Vanessa Amaral / Cie Bleu Gorgone

TEXTE ET MISE EN SCÈNE Vanessa Amaral
JEU Vanessa Amaral, Sachernka Anacassis, Lisa Torres, (distribution en cours)
DRAMATURGIE Aurore Jacob
RÉGIE GÉNÉRALE & SCÉNOGRAPHIE Inês Mota
CRÉATION LUMIÈRE Myriam Adjallé
CRÉATION SON Anthony Clerc
Lauréat Prix Incandescence section maquette 2023 

(Sortie de résidence)

Et toi, t’écoutes ton corps quand ça va mal ?

Lors d’un examen gynécologique de contrôle, Amina, aide-soignante âgée de 35 ans, apprend qu’elle a une tumeur dans l’utérus. Son corps, appliqué au service d’autrui, s’exprime désormais et lui crie un mal-être latent sur lequel son quotidien ronronnait. Face à la voix du corps, parviendra-t-elle à s’écouter, se libérer d’entraves plus anciennes et enfouies…Et naître à elle-même ?

NOTE D’INTENTION

Pratique de la ceinture, ô ventre est une pièce dont le désir d’écriture est issu de la vie concrète.
De mes expériences de fille et de sœur afro-descendante.
De la découverte des tumeurs que constituent les fibromes utérins.
De mon admiration pour les métiers de la santé, esquintés par la sur-temporisation, les réductions de moyens et d’effectif.

De la volonté de représenter une fiction dont le personnage principal est une femme noire, où l’intrigue s’attache à sa subjectivité et que figurent parmi les seconds rôles sa famille.
La pièce suit le parcours d’Amina, aide-soignante de 35 ans, qui apprend qu’elle a une tumeur dans l’utérus.

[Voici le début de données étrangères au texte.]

Lemma test_data_collection_comes_back :
  comes_back (test_data_collection inst).
Proof.
  intros s. pose proof Hinst as (Hexec & Hreg & Hdev & Hengine & Hcat).
  unfold test_data_collection.
  apply (try_except_comes_back _ (λ _, false)).
  apply bind_comes_back; [apply Hexec|]. intros [] s1 _.
  unfold mbind at 1, M_bind at 1, gets. unfold mbind at 1, M_bind at 1.
  destruct (globals_RE inst s1) as [RE|] eqn:HRE; [|done].
  destruct (globals_cat inst s1) as [cat|] eqn:Hcatalog; [|done].
  destruct (by_label_cases inst "motors" s1 (Hreg s1))
    as [(registry & Hregistry & Hm)|[e Hm]];
    [|by erewrite bind_Raise by exact Hm].
  erewrite bind_Return by exact Hm.
  erewrite bind_Return by (by apply by_label_returns).
  destruct (default [] (registry !! "motors")) as [|test_motor ?]; [done|].
  destruct (default [] (registry !! "detectors")) as [|test_detector ?]; [done|].
  apply bind_comes_back; [apply lift_comes_back; by eapply Hcat|].
  intros initial_runs s2 _.
  apply bind_comes_back; [by eapply Hengine|]. intros [] s3 _.
  apply bind_comes_back; [apply lift_comes_back; by eapply Hcat|].
  intros final_runs s4 _.
  destruct (0 <? _)%Z; [|done].
  apply bind_comes_back; [apply lift_comes_back; by eapply Hcat|].
  intros latest_run s5 Hlatest.
  assert (latest cat s5 = Val latest_run) as Hrun.
  { unfold lift in Hlatest. destruct (latest cat s4) eqn:E; by simplify_eq. }
  destruct (Hcat s1 cat s5 Hcatalog) as (_ & _ & Hlast).
  apply bind_comes_back; [apply lift_comes_back; by eapply Hlast|].
  intros ? s6 _.
  apply bind_comes_back; [apply lift_comes_back; by eapply Hlast|].
  done.
Qed.

(** The hypothesis of the statements about [main] holds for every
    instrument whose collaborators come back. *)
Lemma test_devices_tests_come_back :
  Forall (λ test, comes_back test.2) (tests inst).
Proof.
  repeat constructor; simpl.
  - apply test_device_connectivity_comes_back.
  - apply test_device_operations_comes_back.
  - apply test_data_collection_comes_back.
Qed.
End come_back.
(** * TournamentScheduler: the schedule generator of [Schedule.py]

    A shallow embedding of [generate_schedule] (Schedule.py, lines 62-107)
    and the properties of the schedule and of the per-team match counts it
    returns; then of the data the script computes around it: the names of
    the form and their uniqueness test, the handler of the button and the
    rows of the export.

    Conventions of the embedding:
    - team names are [string]s, the roster [team_names] is a [list string];
    - the dict [team_match_count] is a [gmap string nat]; a subscript
      [team_match_count[t]] on a missing key raises [KeyError];
    - the three settings [teams_per_match], [tournament_days] and
      [matches_per_day] are read from [st.number_input] widgets whose
      [min_value] is 2, 1 and 1: they are natural numbers;
    - [random.sample] draws from an explicit random source, and raises
      [ValueError] when asked for more elements than the population has;
    - exceptions are values of [result]. *)

From stdpp Require Import gmap strings list fin_maps sorting.
From stdpp Require Import pretty.
From Stdlib Require Import Ascii.

Set Warnings "-clear-no-such-hyp".

(** ** Exceptions *)

Inductive exn : Type :=
  | KeyError
  | ValueError.

Inductive result (A : Type) : Type :=
  | Ok (a : A)
  | Raise (e : exn).

Arguments Ok {A} a.
Arguments Raise {A} e.

Global Instance result_bind : MBind result := λ A B k r,
  match r with
  | Ok a => k a
  | Raise e => Raise e
  end.

(** ** Data model *)

(** A match-record [{"match_id": ..., "teams": ...}]. *)
Record Match : Type := mkMatch {
  match_id : nat;
  teams : list string
}.

(** A day-record [{"day": ..., "matches": ...}]. *)
Record Day : Type := mkDay {
  day : nat;
  matches : list Match
}.

(** The variables of [generate_schedule] that live across loop iterations.
    [rng_cursor] is the position in the random source; [snapshots] is a
    ghost field: the value of [team_match_count] after the counts of each
    formed match were incremented (line 93), oldest first. *)
Record state : Type := mkState {
  team_match_count : gmap string nat;
  next_match_id : nat;
  rng_cursor : nat;
  snapshots : list (gmap string nat)
}.

(** ** The dict *)

(** [d[t]] *)
Definition subscript (d : gmap string nat) (t : string) : result nat :=
  match d !! t with
  | Some c => Ok c
  | None => Raise KeyError
  end.

(** [{k: v for k, v in pairs}]: later pairs overwrite earlier ones. *)
Definition dict_of_pairs (pairs : list (string * nat)) : gmap string nat :=
  foldl (λ d p, <[p.1 := p.2]> d) ∅ pairs.

(** The sum of the values of a dict. *)
Definition sum_values (d : gmap string nat) : nat :=
  map_fold (λ _ v acc, v + acc) 0 d.

(** ** [sorted(teams, key=...)]

    Python evaluates the key once per element, then sorts the decorated
    list with a stable sort.  A stable sort has one possible result; it is
    computed here by insertion from the right, a new element going in
    front of the elements whose key is not smaller. *)

Fixpoint decorate (d : gmap string nat) (l : list string) : result (list (nat * string)) :=
  match l with
  | [] => Ok []
  | t :: l' =>
      c ← subscript d t;
      r ← decorate d l';
      Ok ((c, t) :: r)
  end.

Fixpoint insert_stable (x : nat * string) (l : list (nat * string)) : list (nat * string) :=
  match l with
  | [] => [x]
  | y :: l' => if decide (x.1 ≤ y.1) then x :: y :: l' else y :: insert_stable x l'
  end.

Definition sort_stable (l : list (nat * string)) : list (nat * string) :=
  foldr insert_stable [] l.

Definition sorted (l : list string) (d : gmap string nat) : result (list string) :=
  dl ← decorate d l;
  Ok ((sort_stable dl).*2).

(** ** [random.sample(population, k)]

    The random source is a sequence of raw draws; [randbelow n] at cursor
    [cur] is [rng cur mod n].  The selection is the pool algorithm of the
    library: the chosen slot is refilled with the last element of the
    pool.  More than [len(population)] elements cannot be drawn. *)

Definition Rng : Type := nat → nat.

Fixpoint sample_pool (rng : Rng) (cur : nat) (pool : list string) (k : nat)
  : list string * nat :=
  match k with
  | 0 => ([], cur)
  | S k' =>
      let n := length pool in
      let j := rng cur `mod` n in
      match pool !! j with
      | None => ([], cur)
      | Some x =>
          let pool' := take (n - 1) (<[j := default x (last pool)]> pool) in
          let '(rest, cur') := sample_pool rng (S cur) pool' k' in
          (x :: rest, cur')
      end
  end.

Definition sample (rng : Rng) (cur : nat) (population : list string) (k : nat)
  : result (list string * nat) :=
  if decide (k ≤ length population)
  then Ok (sample_pool rng cur population k)
  else Raise ValueError.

Cette nouvelle va la plonger dans une enquête intime des maux qui pèsent sur son ventre depuis le berceau.

Il m’est apparu que ce qui traverse ses différentes strates est le corps, qu’il soit individuel, familial, médical, que ce corps serait donc le lieu d’une parole méconnue et rarement audible, et ainsi en faire une expérience partagée et spectaculaire.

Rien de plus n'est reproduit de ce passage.